REQUIRED WORK ▸
The required result is a line count: how many lines in this data hold the word "exfalso". Give only that.

MATERIAL FOR THE TASK ▸

= = =

Definition describe (got want : gmap Z string) (shard : Z) : map_problem :=
  match got !! shard, want !! shard with
  | None, w => MissingShard shard (default "" w)
  | Some g, None => UnexpectedShard shard g
  | Some g, Some w => OwnerDiffers shard g w
  end.

Definition shardMapDifferences (got want : gmap Z string) (limit : Z) : list map_problem :=
  let shards := differing got want in
  let count := length shards in
  let shards := if (0 <=? limit) && (limit <? Z.of_nat count) then take (Z.to_nat limit) shards else shards in
  (describe got want <$> shards) ++
  (if bool_decide (length shards < count)%nat then [MoreShards (count - length shards)] else []).

(** ** topology-wait mode *)

(** The first id of a loop whose test returns an error. *)
Definition first_bad {E} (bad : string → bool) (problem : string → topology_problem E) (ids : list string)
    : result (topology_problem E) () :=
  match List.find bad ids with Some id => Err (problem id) | None => Ok () end.

Section topology.
Context {W E : Type} `{!Net W E}.

(** The part of [probeTopology] after the fetch; [range] is the order in which the
    loop over the node map visits it. *)
Definition judge_topology (range : gmap string string → list string) (shardCount : Z)
    (expected present absent : list string) (minGeneration : Z) (s : Snapshot)
    : result (topology_problem E) () :=
  let live := sortedNodeIDs (Nodes s) in
  let has id := bool_decide (is_Some (Nodes s !! id)) in
  _ ← guard_err (negb (Generation s <? minGeneration)) (GenerationTooLow (Generation s) minGeneration);
  _ ← guard_err (ShardCount s =? shardCount) (WrongShardCount (ShardCount s) shardCount);
  if negb (bool_decide (present = [])) then
    _ ← first_bad (fun id => negb (has id)) (fun id => RequiredAbsent id live) present;
    first_bad has (fun id => StillPresent id live) absent
  else
    let want : gset string := list_to_set expected in
    _ ← guard_err (bool_decide (size (Nodes s) = size want)) (WrongLiveCount live expected);
    _ ← first_bad (fun id => bool_decide (id ∉ want)) (fun id => UnexpectedLive id live expected) (range (Nodes s));
    _ ← first_bad (fun id => negb (has id)) (fun id => ExpectedAbsent id live) expected;
    _ ← first_bad has (fun id => StillPresent id live) absent;
    let differences := shardMapDifferences (ShardMap s) (AssignShards expected shardCount) 5 in
    guard_err (bool_decide (differences = [])) (NotExactMap (Generation s) differences).

Definition probeTopology (range : gmap string string → list string) (controlPlanes : list string) (shardCount : Z)
    (expected present absent : list string) (minGeneration : Z) (w : W) : result (topology_problem E) () * W :=
  match fetchFromAnyReplica controlPlanes w with
  | (Err (address, e), w) => (Err (NoTopology address e), w)
  | (Ok (s, _), w) => (judge_topology range shardCount expected present absent minGeneration s, w)
  end.

(** Exit code 0 is [Ok] of the number of polls. *)
Fixpoint topology_loop (fuel attempt : nat) (range : gmap string string → list string) (cfg : Config)
    (expected present absent : list string) (minGeneration deadline interval : Z) (w : W)
    : option (result (topology_problem E) nat) * W :=
  match fuel with
  | O => (None, w)
  | S fuel =>
      match probeTopology range (ControlPlaneAddresses cfg) (cf_ShardCount cfg) expected present absent minGeneration w with
      | (Ok _, w) => (Some (Ok attempt), w)
      | (Err lastErr, w) =>
          if deadline <? n_now w then (Some (Err lastErr), w)
          else topology_loop fuel (S attempt) range cfg expected present absent minGeneration deadline interval
                 (n_sleep interval w)
      end
  end.
Definition runTopologyWait (fuel : nat) (range : gmap string string → list string) (cfg : Config)
    (expected present absent : list string) (minGeneration budget interval : Z) (w : W)
    : option (result (topology_problem E) nat) * W :=
  topology_loop fuel 1 range cfg expected present absent minGeneration (n_now w + budget) interval w.

(** ** leader modes *)

(** The loop of [observeLeader]; a return in the middle says no agreement. *)
Fixpoint observe_loop (addresses : list string) (leader : string) (term : Z) (reached : nat)
    (firstErr : option (probe_error E)) (w : W) : result (probe_error E) (string * Z * nat) * W :=
  let err e := match firstErr with Some f => Some f | None => Some e end in
  match addresses with
  | [] =>
      (if bool_decide (reached = O) then Err (default NoneConfigured firstErr) else Ok (leader, term, reached), w)
  | address :: rest =>
      match n_dial address w with
      | (Some e, w) => observe_loop rest leader term reached (err (DialError e)) w
      | (None, w) =>
          match n_shardMap address w with
          | (Err e, w) => observe_loop rest leader term reached (err (RpcError e)) w
          | (Ok resp, w) =>
              let reached := S reached in
              if bool_decide (sm_RaftLeaderId resp = "") then (Ok ("", 0, reached), w)
              else if bool_decide (leader = "")
              then observe_loop rest (sm_RaftLeaderId resp) (sm_RaftTerm resp) reached firstErr w
              else if bool_decide (sm_RaftLeaderId resp ≠ leader) || negb (sm_RaftTerm resp =? term)
              then (Ok ("", 0, reached), w)
              else observe_loop rest leader term reached firstErr w
          end
      end
  end.
Definition observeLeader (addresses : list string) : W → result (probe_error E) (string * Z * nat) * W :=
  observe_loop addresses "" 0 O None.

Inductive leader_problem :=
| LeaderProbe (e : probe_error E)
| TooFewAnswered (reached replicas : nat) (want : Z)
| NoLeaderYet
| LeaderStill (leader : string) (term : Z).

(** The [switch] of [runLeaderWait]. *)
Definition judge_leader (cfg : Config) (changedFrom : string) (minReplicas : Z)
    (r : result (probe_error E) (string * Z * nat)) : result leader_problem (string * Z * nat) :=
  match r with
  | Err e => Err (LeaderProbe e)
  | Ok (leader, term, reached) =>
      if Z.of_nat reached <? minReplicas
      then Err (TooFewAnswered reached (length (cf_ControlPlanes cfg)) minReplicas)
      else if bool_decide (leader = "") then Err NoLeaderYet
      else if bool_decide (changedFrom ≠ "") && bool_decide (leader = changedFrom)
      then Err (LeaderStill leader term)
      else Ok (leader, term, reached)
  end.

Fixpoint leader_loop (fuel : nat) (cfg : Config) (changedFrom : string) (minReplicas deadline interval : Z) (w : W)
    : option (result leader_problem (string * Z * nat)) * W :=
  match fuel with
  | O => (None, w)
  | S fuel =>
      let '(r, w) := observeLeader (ControlPlaneAddresses cfg) w in
      match judge_leader cfg changedFrom minReplicas r with
      | Ok v => (Some (Ok v), w)
      | Err lastErr =>
          if deadline <? n_now w then (Some (Err lastErr), w)
          else leader_loop fuel cfg changedFrom minReplicas deadline interval (n_sleep interval w)
      end
  end.
Definition runLeaderWait (fuel : nat) (cfg : Config) (changedFrom : string) (minReplicas budget interval : Z) (w : W)
    : option (result leader_problem (string * Z * nat)) * W :=
  leader_loop fuel cfg changedFrom minReplicas (n_now w + budget) interval w.

(** [runLeader]: what it prints, or exit code 1. *)
Definition runLeader (cfg : Config) (w : W) : result (option (string * probe_error E)) (string * Z) * W :=
  match fetchFromAnyReplica (ControlPlaneAddresses cfg) w with
  | (Err e, w) => (Err (Some e), w)
  | (Ok (s, _), w) =>
      if bool_decide (RaftLeaderID s = "") then (Err None, w) else (Ok (RaftLeaderID s, RaftTerm s), w)
  end.
End topology.

(** ** Flags *)

Inductive ids_error := EmptyNodeID | DuplicateNodeID (id : string).

Definition ids_step (acc : gset string * list string) (raw : string) : result ids_error (gset string * list string) :=
  let '(seen, ids) := acc in
  let id := TrimSpace raw in
  _ ← guard_err (negb (bool_decide (id = ""))) EmptyNodeID;
  _ ← guard_err (bool_decide (id ∉ seen)) (DuplicateNodeID id);
  Ok ({[id]} ∪ seen, ids ++ [id]).

Definition parseNodeIDs (text : string) : result ids_error (list string) :=
  if bool_decide (TrimSpace text = "") then Ok [] else
  '(_, ids) ← foldM ids_step (∅, []) (Split_comma text);
  Ok (sort_strings ids).

Definition expectedNodeIDs (cfg : Config) (text : string) : result ids_error (list string) :=
  if bool_decide (TrimSpace text = "") then Ok (NodeIDs cfg) else parseNodeIDs text.

(** The flag handling of [--mode=topology-wait] in [main]: the live, present and absent
    lists; an error is exit code 2. *)
Definition topology_flags (cfg : Config) (expectLive expectPresent expectAbsent : string)
    : result ids_error (list string * list string * list string) :=
  live ← (if bool_decide (expectLive ≠ "") || bool_decide (expectPresent = "")
          then expectedNodeIDs cfg expectLive else Ok []);
  present ← parseNodeIDs expectPresent;
  absent ← parseNodeIDs expectAbsent;
  Ok (live, present, absent).

(** ** Shard map differences, exactly *)

Lemma elem_of_differing got want shard :
  shard ∈ differing got want ↔ got !! shard ≠ want !! shard.
Proof.
  unfold differing. rewrite elem_of_merge_sort, elem_of_elements, elem_of_filter, elem_of_union, !elem_of_dom.
  split; [naive_solver|]. intros H. split; [done|].
  destruct (got !! shard), (want !! shard); eauto. done.
Qed.

Lemma differing_nil got want : differing got want = [] ↔ got = want.
Proof.
  split.
  - intros H. apply map_eq. intros shard. apply dec_stable. intros Hne%elem_of_differing. rewrite H in Hne.
    by apply not_elem_of_nil in Hne.
  - intros <-. destruct (differing got got) as [|shard l] eqn:Hd; [done|]. exfalso.
    assert (shard ∈ differing got got) as Hin by (rewrite Hd; left). by apply elem_of_differing in Hin.
Qed.

(** The shards a description is about. *)
Definition shown (limit : Z) (shards : list Z) : list Z :=
  if (0 <=? limit) && (limit <? Z.of_nat (length shards)) then take (Z.to_nat limit) shards else shards.

Lemma shown_length limit shards : (length (shown limit shards) ≤ length shards)%nat.
Proof. unfold shown. case_match; [|lia]. rewrite length_take. lia. Qed.

Lemma shardMapDifferences_nil got want limit : shardMapDifferences got want limit = [] ↔ got = want.
Proof.
  rewrite <-differing_nil. unfold shardMapDifferences. fold (shown limit (differing got want)).
  split.
  2:{ intros ->. assert (shown limit [] = []) as -> by (unfold shown; destruct (_ && _); [apply take_nil|done]). done. }
  intros [Hs%fmap_nil_inv Hmore]%app_eq_nil. rewrite Hs in Hmore. cbn in Hmore.
  destruct (differing got want); [done|]. by rewrite bool_decide_eq_true_2 in Hmore by (cbn; lia).
Qed.

(** ** Topology probes *)

Lemma first_bad_Ok {E} bad (problem : string → topology_problem E) ids :
  first_bad bad problem ids = Ok () ↔ Forall (fun id => bad id = false) ids.
Proof.
  unfold first_bad. rewrite Forall_forall. destruct (List.find bad ids) as [id|] eqn:Hf.
  - apply find_some in Hf as [Hin%list_elem_of_In Hb]. split; [done|]. intros H. rewrite H in Hb by done. done.
  - split; [|done]. intros _ id Hin%list_elem_of_In. by eapply find_none.
Qed.

(** What a probe accepts. *)
Definition topology_wanted (shardCount : Z) (expected present absent : list string) (minGeneration : Z) (s : Snapshot)
    : Prop :=
  minGeneration ≤ Generation s ∧ ShardCount s = shardCount ∧
  (∀ id, id ∈ absent → Nodes s !! id = None) ∧
  (if decide (present = [])
   then dom (Nodes s) = list_to_set expected ∧ ShardMap s = AssignShards expected shardCount
   else ∀ id, id ∈ present → is_Some (Nodes s !! id)).

Lemma bind_unit_Ok {E} (m : result E ()) (f : () → result E ()) :
  (m ≫= f) = Ok () ↔ m = Ok () ∧ f () = Ok ().
Proof. rewrite result_bind_Ok. split; [intros ([] & ?)|intros ?; exists ()]; done. Qed.

Lemma absent_ok {E} (s : Snapshot) (problem : string → topology_problem E) absent :
  first_bad (fun id => bool_decide (is_Some (Nodes s !! id))) problem absent = Ok () ↔
  ∀ id, id ∈ absent → Nodes s !! id = None.
Proof.
  rewrite first_bad_Ok, Forall_forall. setoid_rewrite bool_decide_eq_false. by setoid_rewrite eq_None_not_Some.
Qed.

Lemma present_ok {E} (s : Snapshot) (problem : string → topology_problem E) present :
  first_bad (fun id => negb (bool_decide (is_Some (Nodes s !! id)))) problem present = Ok () ↔
  ∀ id, id ∈ present → is_Some (Nodes s !! id).
Proof.
  rewrite first_bad_Ok, Forall_forall. setoid_rewrite negb_false_iff. by setoid_rewrite bool_decide_eq_true.
Qed.
(** The strong-ack proof on one fully replicated shard. *)
Definition replication_proof (fuel : nat) (cfg : Config) (s : Snapshot) (chosen : Z) : act (option ()) :=
  let owners := owners_at (Owners s) chosen in
  nonce ← view_world s_nonce;
  let prefix := "smoke:replication:" +:+ nonce in
  match smoke_keyForShard prefix chosen (cf_ShardCount cfg) with
  | None => _ ← fail "replication/sample key" NoSampleKey; mret (Some ())
  | Some key =>
      let value := deterministicValue (Z.to_nat 8192) 41 in
      let acks := u32 (Z.of_nat (length (Replicas owners))) in
      r ← putWithAckConverging fuel key value acks;
      match r with
      | None => mret None
      | Some (Err p) => _ ← fail "replication/PutWithAck" p; mret (Some ())
      | Some (Ok acked) =>
          if acked <? acks then _ ← fail "replication/PutWithAck" (Undercounted acked acks); mret (Some ()) else
          _ ← pass "replication/PutWithAck";
          problems ← read_holders s key value (Primary owners :: Replicas owners);
          _ ← record "replication/direct replica reads" problems;
          if negb (bool_decide (problems = [])) then mret (Some ()) else
          match smoke_keyForShard (prefix +:+ ":over") chosen (cf_ShardCount cfg) with
          | None => _ ← fail "replication/over-ack sample key" NoSampleKey; mret (Some ())
          | Some overKey =>
              over ← call (s_sdkPutWithAck overKey value (u32 (acks + 1)));
              _ ← record "replication/PutWithAck(too many acks)"
                    (wantCode (W := W) (match over with Ok _ => None | Err e => Some e end) InvalidArgument "replica");
              mret (Some ())
          end
      end
  end.
(** Counting the outcomes that satisfy a predicate, when each has as many successors of each
    kind as its own kind says. *)
Lemma count_bind {A B} (P : B → Prop) `{!∀ x, Decision (P x)} (Q : A → Prop) `{!∀ x, Decision (Q x)} (f : A → list B) l (a b : nat) :
  (∀ x, x ∈ l → Q x → length (filter P (f x)) = a) → (∀ x, x ∈ l → ¬ Q x → length (filter P (f x)) = b) →
  (length (filter P (l ≫= f)) = a * length (filter Q l) + b * length (filter (fun x => ¬ Q x) l))%nat.
Proof.
  intros Ha Hb. induction l as [|x l IH]; [cbn; lia|]. cbn [mbind list_bind].
  change (list_bind _ _ f l) with (l ≫= f). rewrite filter_app, length_app.
  rewrite IH; [|intros y Hy; apply Ha; by right|intros y Hy; apply Hb; by right].
  rewrite !filter_cons. destruct (decide (Q x)) as [Hq|Hq].
  - rewrite decide_False by (intros ?; done). rewrite (Ha x) by (done || left). cbn. lia.
  - rewrite decide_True by done. rewrite (Hb x) by (done || left). cbn. lia.
Qed.
Lemma length_filter_split {A} (Q : A → Prop) `{!∀ x, Decision (Q x)} l :
  (length (filter Q l) + length (filter (fun x => ¬ Q x) l) = length l)%nat.
Proof.
  induction l as [|x l IH]; [done|]. rewrite !filter_cons.
  destruct (decide (Q x)); [rewrite decide_False by auto|rewrite decide_True by done]; cbn; lia.
Qed.
Lemma count_seqZ (P : Z → Prop) `{!∀ x, Decision (P x)} n : length (filter P (seqZ 0 (Z.of_nat n))) = length (filter (fun i => P (Z.of_nat i)) (seq 0 n)).
Proof. unfold seqZ. rewrite Nat2Z.id, list_filter_fmap, length_fmap. f_equal. apply list_filter_iff. intros i. unfold compose. by rewrite Z.add_0_r. Qed.

Lemma count_one {A} `{!EqDecision A} (l : list A) x : NoDup l → x ∈ l → length (filter (fun y => y = x) l) = 1%nat.
Proof.
  intros Hnd [k Hk]%elem_of_Permutation. rewrite Hk in Hnd. apply NoDup_cons in Hnd as [Hx _]. rewrite Hk, filter_cons, decide_True by done.
  cbn. f_equal. destruct (filter _ k) as [|y l'] eqn:Hf; [done|]. exfalso. apply Hx.
  assert (y ∈ filter (fun y => y = x) k) as [-> ?]%list_elem_of_filter by (rewrite Hf; left). done.
Qed.
Lemma count_others n j : (j ≤ n)%nat → length (filter (fun c => ¬ c = Z.of_nat j) (seqZ 0 (Z.of_nat n + 1))) = n.
Proof.
  intros Hj. pose proof (length_filter_split (fun c => c = Z.of_nat j) (seqZ 0 (Z.of_nat n + 1))) as H.
  rewrite count_one in H; [|apply NoDup_seqZ|apply elem_of_seqZ; lia]. rewrite length_seqZ in H. lia.
Qed.
Lemma filter_keep {A} (P : A → Prop) `{!∀ x, Decision (P x)} l : Forall P l → filter P l = l.
Proof. induction 1 as [|x l Hx _ IH]; [done|]. by rewrite filter_cons, decide_True, IH. Qed.
Lemma filter_drop {A} (P : A → Prop) `{!∀ x, Decision (P x)} l : Forall (fun x => ¬ P x) l → filter P l = [].
Proof. induction 1 as [|x l Hx _ IH]; [done|]. by rewrite filter_cons, decide_False, IH. Qed.
Lemma count_below n l : (l ≤ n)%nat → length (filter (fun c => c < Z.of_nat l) (seqZ 0 (Z.of_nat n + 1))) = l.
Proof.
  intros Hl. replace (Z.of_nat n + 1) with (Z.of_nat l + (Z.of_nat n + 1 - Z.of_nat l)) by lia.
  rewrite seqZ_app, filter_app, length_app by lia. rewrite Z.add_0_l.
  rewrite filter_keep, filter_drop; [rewrite length_seqZ; cbn; lia| |]; apply Forall_forall; intros c Hc%elem_of_seqZ; lia.
Qed.

(** Full: which draws keep an old position, and which take the new one. *)
Lemma add_full limit n r choice : outcome_ok limit n r → limit ≤ Z.of_nat n →
  rs_samples (reservoir_add r choice n) = if choice <? limit then <[Z.to_nat choice := n]> (rs_samples r) else rs_samples r.
Proof.
  intros [H1 H2 H3 _ _] Hfull. unfold reservoir_add. rewrite H1, (proj2 (Z.ltb_ge _ _)) by lia. by destruct (choice <? limit).
Qed.

Lemma kept_old limit n r p choice : outcome_ok limit n r → limit ≤ Z.of_nat n → (p < n)%nat → 0 ≤ choice →
  keeps p (reservoir_add r choice n) ↔ ∃ j, rs_samples r !! j = Some p ∧ choice ≠ Z.of_nat j.
Proof.
  intros Hok Hfull Hp Hc. unfold keeps. rewrite (add_full limit) by done. destruct Hok as [_ _ Hsz Hnd _].
  destruct (Z.ltb_spec choice limit) as [Hlt|Hge].
  - rewrite list_elem_of_lookup. split.
    + intros [j Hj]. destruct (decide (Z.to_nat choice = j)) as [<-|Hne].
      * rewrite list_lookup_insert_eq in Hj by lia. simplify_eq. lia.
      * rewrite list_lookup_insert_ne in Hj by done. exists j. split; [done|lia].
    + intros (j & Hj & Hne). exists j. rewrite list_lookup_insert_ne by lia. done.
  - rewrite list_elem_of_lookup. split; [|naive_solver]. intros [j Hj]. exists j. split; [done|].
    apply lookup_lt_Some in Hj. lia.
Qed.
Lemma kept_new limit n r choice : outcome_ok limit n r → limit ≤ Z.of_nat n → 0 ≤ choice →
  keeps n (reservoir_add r choice n) ↔ choice < limit.
Proof.
  intros Hok Hfull Hc. unfold keeps. rewrite (add_full limit) by done. destruct Hok as [_ _ Hsz _ Hr].
  destruct (Z.ltb_spec choice limit) as [Hlt|Hge].
  - split; [done|]. intros _. apply list_elem_of_lookup. exists (Z.to_nat choice). apply list_lookup_insert_eq. lia.
  - split; [|lia]. rewrite Forall_forall in Hr. intros Hn%Hr. lia.
Qed.

Lemma filter_fmap_length {A B} (P : B → Prop) `{!∀ x, Decision (P x)} (f : A → B) l :
  length (filter P (f <$> l)) = length (filter (fun x => P (f x)) l).
Proof. induction l as [|x l IH]; [done|]. rewrite fmap_cons, !filter_cons. repeat case_decide; cbn; lia. Qed.
Lemma filter_length_iff {A} (P Q : A → Prop) `{!∀ x, Decision (P x), !∀ x, Decision (Q x)} l :
  (∀ x, x ∈ l → P x ↔ Q x) → length (filter P l) = length (filter Q l).
Proof.
  intros Hiff. induction l as [|x l IH]; [done|]. rewrite !filter_cons.
  assert (P x ↔ Q x) by (apply Hiff; left). assert (length (filter P l) = length (filter Q l)) by (apply IH; intros; apply Hiff; by right).
  repeat case_decide; cbn; tauto || lia.
Qed.

Section uniform.
Context (l : nat) (Hl : (0 < l)%nat).
Abbreviation N n := (length (outcomes (Z.of_nat l) n)).
Abbreviation K p n := (length (filter (keeps p) (outcomes (Z.of_nat l) n))).

Lemma draws_full n r : outcome_ok (Z.of_nat l) n r → (l ≤ n)%nat → draws r = seqZ 0 (Z.of_nat n + 1).
Proof using Hl. intros [H1 H2 H3 _ _] Hn. unfold draws. rewrite H1, H2, (proj2 (Z.ltb_ge _ _)) by lia. done. Qed.
Lemma draws_free n r : outcome_ok (Z.of_nat l) n r → (n < l)%nat → draws r = [0].
Proof using Hl. intros [H1 H2 H3 _ _] Hn. unfold draws. rewrite H1, (proj2 (Z.ltb_lt _ _)) by lia. done. Qed.

Lemma outcome_of n r : r ∈ outcomes (Z.of_nat l) n → outcome_ok (Z.of_nat l) n r.
Proof using Hl. pose proof (outcomes_ok (Z.of_nat l) n ltac:(lia)) as H. rewrite Forall_forall in H. auto. Qed.

Lemma N_full n : (l ≤ n)%nat → N (S n) = ((n + 1) * N n)%nat.
Proof using Hl.
  intros Hn. cbn [outcomes]. rewrite <-(filter_keep (fun _ => True) (_ ≫= _)) by (by apply Forall_true).
  rewrite (count_bind (fun _ => True) (fun _ => True) _ _ (n + 1) 0).
  - rewrite (filter_keep (fun _ => True) (outcomes _ _)) by (by apply Forall_true). lia.
  - intros r Hr _. rewrite filter_keep by (by apply Forall_true). rewrite length_fmap, (draws_full n) by (auto using outcome_of).
    rewrite length_seqZ. lia.
  - done.
Qed.
Lemma K_old_full n p : (l ≤ n)%nat → (p < n)%nat → K p (S n) = (n * K p n)%nat.
Proof using Hl.
  intros Hn Hp. cbn [outcomes]. rewrite (count_bind _ (keeps p) _ _ n 0); [lia| |]; intros r Hr Hk; apply outcome_of in Hr as Hok;
    rewrite filter_fmap_length, (draws_full n) by done.
  - apply list_elem_of_lookup in Hk as [j Hj]. assert (j < n)%nat as Hjn.
    { apply lookup_lt_Some in Hj as Hlt. destruct Hok as [_ _ Hsz _ _]. lia. }
    etrans; [|apply (count_others n j); lia]. apply filter_length_iff. intros c Hc%elem_of_seqZ.
    rewrite (kept_old (Z.of_nat l)) by (done || lia). split; [|eauto]. intros (j' & Hj' & Hne).
    by rewrite (NoDup_lookup _ _ _ _ (ok_distinct _ _ _ Hok) Hj Hj').
  - rewrite filter_drop; [done|]. apply Forall_forall. intros c Hc%elem_of_seqZ. rewrite (kept_old (Z.of_nat l)) by (done || lia).
    intros (j & Hj & _). apply Hk. by eapply list_elem_of_lookup_2.
Qed.
Lemma K_new_full n : (l ≤ n)%nat → K n (S n) = (l * N n)%nat.
Proof using Hl.
  intros Hn. cbn [outcomes]. rewrite (count_bind _ (fun _ => True) _ _ l 0).
  - rewrite (filter_keep (fun _ => True)) by (by apply Forall_true). lia.
  - intros r Hr _. apply outcome_of in Hr as Hok. rewrite filter_fmap_length, (draws_full n) by done.
    etrans; [|apply (count_below n l); lia]. apply filter_length_iff. intros c Hc%elem_of_seqZ. apply kept_new; [done|lia|lia].
  - done.
Qed.
(** Before it is full the reservoir keeps everything. *)
Lemma free_keeps n r : (n ≤ l)%nat → r ∈ outcomes (Z.of_nat l) n → ∀ p, (p < n)%nat → keeps p r.
Proof using Hl.
  intros Hn Hr p Hp. apply outcome_of in Hr as [_ _ Hsz Hnd Hrange].
  assert (rs_samples r ≡ₚ seq 0 n) as Hperm.
  { apply submseteq_length_Permutation; [|rewrite length_seq; lia]. apply NoDup_submseteq; [done|].
    intros q Hq. rewrite Forall_forall in Hrange. apply elem_of_seq. apply Hrange in Hq. lia. }
  unfold keeps. rewrite Hperm. apply elem_of_seq. lia.
Qed.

= = =

RESPONSE AREA ▸
2